The study, “Nonsteroidal Anti-inflammatory Drug use is Associated with Incident Hypertension in Ankylosing Spondylitis,” was published in the journal Arthritis Care & Research.
NSAIDs are a first line treatment to manage AS, but analyses of clinical trials reported that these medications are linked to increased blood pressure in healthy and hypertensive individuals. This raised a concern that NSAIDs may increase the risk of cardiovascular events in AS patients, a population with a high prevalence of cardiovascular risk factors.
Yet, population-based studies suggest that NSAIDs may be cardioprotective for people with AS, by reducing chronic inflammation and thereby help prevent cardiovascular disease.
To better assess the association between NSAIDs and hypertension in these patients, researchers at the University of Washington and colleagues analyzed data from 628 adults who did not have hypertension from the Prospective Study of Outcomes in AS (PSOAS) group, and who also had at least one-year of follow-up. Five study sites participated in PSOAS, four in the U.S. and one in Australia.
The mean age of the patients was 39 years, and the majority (72%) were men. AS symptoms lasted for 16 years on average with a mean Ankylosing Spondylitis Disease Activity Score of 2, which is in the upper limit of low disease activity.
As for treatment, 43% of patients were taking biologic medications, mostly TNF inhibitors (TNFi), which included Enbrel (etanercept), Humira (adalimumab), and infliximab (brand names Remsima and Remicade).
Hypertension was defined as a systolic blood pressure equal or above 140 mm Hg and a diastolic pressure equal or above 90 mm Hg.

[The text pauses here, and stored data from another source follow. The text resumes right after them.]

Lemma ranks_column s n v : holds s n v ->
  returns (Trip (ranks_of 0 (at0 s)) (ranks_of 1 (at1 s)) (ranks_of 2 (at2 s))) (all3 ((fun i => rank_of (v i)) <$> seq 0 n)).
Proof using L F few_bits.
  intros H. destruct (holds_rows _ _ _ H) as [(R0 & R1 & R2) _]. unfold ranks_of. rewrite R0, R1, R2.
  eapply returns_seq; [apply (half_column s n v H)|]. intros a ->. cbn [at0 at1 at2].
  set (less := fun i => wrap (v i - 2 ^ (frac_bits - 1)) <? 0).
  assert (HF : forall b, Forall (fun i => (i < n)%nat) (index_where b (less <$> seq 0 n))).
  { intros b. apply Forall_forall. intros i Hi. apply list_elem_of_In in Hi. apply (index_where_spec b less n i) in Hi. tauto. }
  set (lessIdx := index_where true (less <$> seq 0 n)). set (moreIdx := index_where false (less <$> seq 0 n)).
  apply (returns_seq _ _ _ _ _ _ (all3 ((fun i => rank_search (rank_test true (v i)) rank_rounds 0 * -1) <$> lessIdx))).
  { destruct (decide (lessIdx = [])) as [->|_]; [by apply returns_ret|apply (pow2_column _ s n); [done|apply HF]]. }
  intros a ->. cbn [at0 at1 at2].
  apply (returns_seq _ _ _ _ _ _ (all3 ((fun i => rank_search (rank_test false (v i)) rank_rounds 0 + 1) <$> moreIdx))).
  { destruct (decide (moreIdx = [])) as [->|_]; [by apply returns_ret|apply (pow_column _ s n); [done|apply HF]]. }
  intros a ->. cbn [at0 at1 at2]. apply returns_ret. unfold all3.
  match goal with |- Trip ?l _ _ = Trip ?r _ _ => assert (El : l = r); [|by rewrite El] end.
  apply list_eq. intros i. rewrite list_lookup_fmap. destruct (decide (i < n)%nat) as [Hi|Hi].
  - rewrite lookup_seq_lt by done. cbn [fmap option_fmap option_map Nat.add].
    rewrite put_ranks_lookup by (by rewrite put_ranks_length, length_replicate). rewrite put_ranks_lookup by (by rewrite length_replicate).
    unfold rank_of. fold (less i). destruct (less i) eqn:El.
    + rewrite decide_False by (intros [_ Hc]%index_where_spec; congruence). by rewrite decide_True by (by apply index_where_spec).
    + by rewrite decide_True by (by apply index_where_spec).
  - rewrite lookup_seq_ge by lia. apply lookup_ge_None. rewrite !put_ranks_length, length_replicate. lia.
Qed.
End RankColumn.
Lemma sample_ints_hold v : Forall in_bound v -> holds_ints (sample_ints v) v.
Proof.
  intros Hb. split; [by cbn; rewrite !length_fmap|]. intros k x Hx. exists (reshare 0 (Mat 1 1 [x])). cbn. rewrite !list_lookup_fmap, Hx.
  split_and!; [done..|]. apply reshare_shares; [done|]. constructor; [|constructor]. assert (in_bound x) by (by eapply Forall_lookup_1).
  unfold in_bound in *. apply in_i64_spec. lia.
Qed.

Lemma sort_sorts_witness : let X := sample_ints [5; -3; 4] in
  exists Y w q, run3 9 (sort (fun _ _ => 1700000000) fresh_piecewise (at0 X) 3 (at0 X)) (sort (fun _ _ => 1700000000) fresh_piecewise (at1 X) 3 (at1 X))
      (sort (fun _ _ => 1700000000) fresh_piecewise (at2 X) 3 (at2 X)) =
      Some (Trip (Ret (1, at0 Y ++ [], at0 q)) (Ret (1, at1 Y ++ [], at1 q)) (Ret (1, at2 Y ++ [], at2 q))) /\
    holds_ints Y w /\ StronglySorted Z.le w /\ w ≡ₚ [5; -3; 4].
Proof.
  intros X. apply (sort_sorts (fun _ _ => 1700000000) 3 X [5; -3; 4] fresh_piecewise fresh_piecewise fresh_piecewise (at0 X) (at1 X) (at2 X) 9).
  - apply sample_ints_hold. repeat constructor.
  - repeat constructor.
  - reflexivity.
  - reflexivity.
  - reflexivity.
  - cbn. lia.
Defined.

Patients who reported the use of anti-hypertensive medication were also considered to have hypertension.
Results showed that 200 patients were on continuous use of NSAIDs, while the remaining 428 used these therapies in low doses or not at all.

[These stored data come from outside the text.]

(** A phrase that leaves operators of priority at least [k] waiting. *)
Definition phrase_run (k : nat) (w : str) (out : list str) : Prop :=
  forall prev rest st, temp st = [] -> low k (suffix_stk st) ->
  exists prev' st' ops, past prev' /\ run prev (w ++ rest) st = run prev' rest st' /\
    suffix_stk st' = ops ++ suffix_stk st /\ ops_ge k ops /\ produced st' ++ ops = produced st ++ out.

(** A factor leaves the operator stack alone. *)
Definition fac_run (w : str) (out : list str) : Prop :=
  forall prev rest st, temp st = [] ->
  exists prev' st', past prev' /\ run prev (w ++ rest) st = run prev' rest st' /\
    suffix_stk st' = suffix_stk st /\ produced st' = produced st ++ out.

Lemma produced_add_temp w st : temp st = [] -> w <> [] -> produced (add_temp w st) = produced st ++ [w].
Proof.
  intros Ht Hw. unfold produced, add_temp. simpl. rewrite Ht, app_nil_r. simpl. by destruct w.
Qed.

Lemma produced_no_temp st : temp st = [] -> produced st = rev (stk2 st).
Proof. intros Ht. unfold produced. by rewrite Ht, app_nil_r. Qed.

Lemma open_bracket st : temp st = [] ->
  temp (parse_char "("%char st) = [] /\ suffix_stk (parse_char "("%char st) = ["("%char] :: suffix_stk st /\
  produced (parse_char "("%char st) = produced st.
Proof. intros Ht. unfold parse_char, produced. simpl. by rewrite Ht. Qed.

Lemma run_fatom a : atom_ok a -> fac_run a [a].
Proof.
  intros [Hne Ha] prev rest st Ht.
  destruct (run_atom a prev rest st Ha Hne) as (prev' & Hp & E).
  exists prev', (add_temp a st). rewrite produced_add_temp by done. done.
Qed.

Lemma run_fneg a : atom_ok a -> fac_run ("("%char :: "-"%char :: a ++ [")"%char]) ["-"%char :: a].
Proof.
  intros [Hne Ha] prev rest st Ht. destruct (open_bracket st Ht) as (Ho1 & Ho2 & Ho3).
  set (st1 := parse_char "("%char st) in *.
  destruct (parse_close [] (suffix_stk st) (add_temp ("-"%char :: a) st1)) as [Hs Hp]; [done|constructor|].
  exists (Some ")"%char), (parse_char ")"%char (add_temp ("-"%char :: a) st1)).
  split; [split; congruence|]. split.
  - simpl. rewrite <- app_assoc. simpl. rewrite run_char by (left; done). fold st1.
    rewrite run_neg by (eapply Forall_impl; [exact Ha|unfold name_char; naive_solver]).
    rewrite run_char by (left; done). done.
  - split; [done|]. rewrite Hp, app_nil_r, produced_add_temp, Ho3 by done. done.
Qed.

Lemma run_fparen w out : phrase_run 1 w out -> fac_run ("("%char :: w ++ [")"%char]) out.
Proof.
  intros IH prev rest st Ht. destruct (open_bracket st Ht) as (Ho1 & Ho2 & Ho3).
  set (st1 := parse_char "("%char st) in *.
  destruct (IH (Some "("%char) ([")"%char] ++ rest) st1 Ho1) as (prev' & st' & ops & Hp & Er & Es & Hops & Ep).
  { intros top stk' E. left. rewrite Ho2 in E. by simplify_eq. }
  rewrite Ho2 in Es.
  destruct (parse_close ops (suffix_stk st) st') as [Hs Hpr]; [done|by eapply ops_ge_operators|].
  exists (Some ")"%char), (parse_char ")"%char st'). split; [split; congruence|]. split.
  - simpl. rewrite <- app_assoc, run_char by (left; done). fold st1. rewrite Er. simpl.
    rewrite run_char by (left; done). done.
  - by rewrite Hpr, Ep, Ho3.
Qed.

Also, 2% of the patients had cardiovascular disease, 1% had diabetes and 3% were taking statins, a cholesterol-lowering treatment.
During a median period of seven years, 129 patients developed hypertension. Among this group, 52 (40%) participants were using NSAIDs continuously, while 60 were on TNFi (47%). Twenty-one (16%) were on both medications.
Further analysis revealed that continuous use of NSAIDs was associated with a 12% increased likelihood of hypertension compared with the non-continuous or non-use of these therapies.
Older age, TNFi use, and disease activity were also significant predictors of hypertension, although they carried a smaller risk than NSAIDs.
“Our findings support the hypothesis that NSAID use has negative effects on an important CV [cardiovascular] risk factor in a population that is known to be at-risk for CVD [cardiovascular disease],” the researchers wrote.
“[F]urther studies can inform the revision of guidelines to address the management of CV risk factors and CVD in AS,” they added.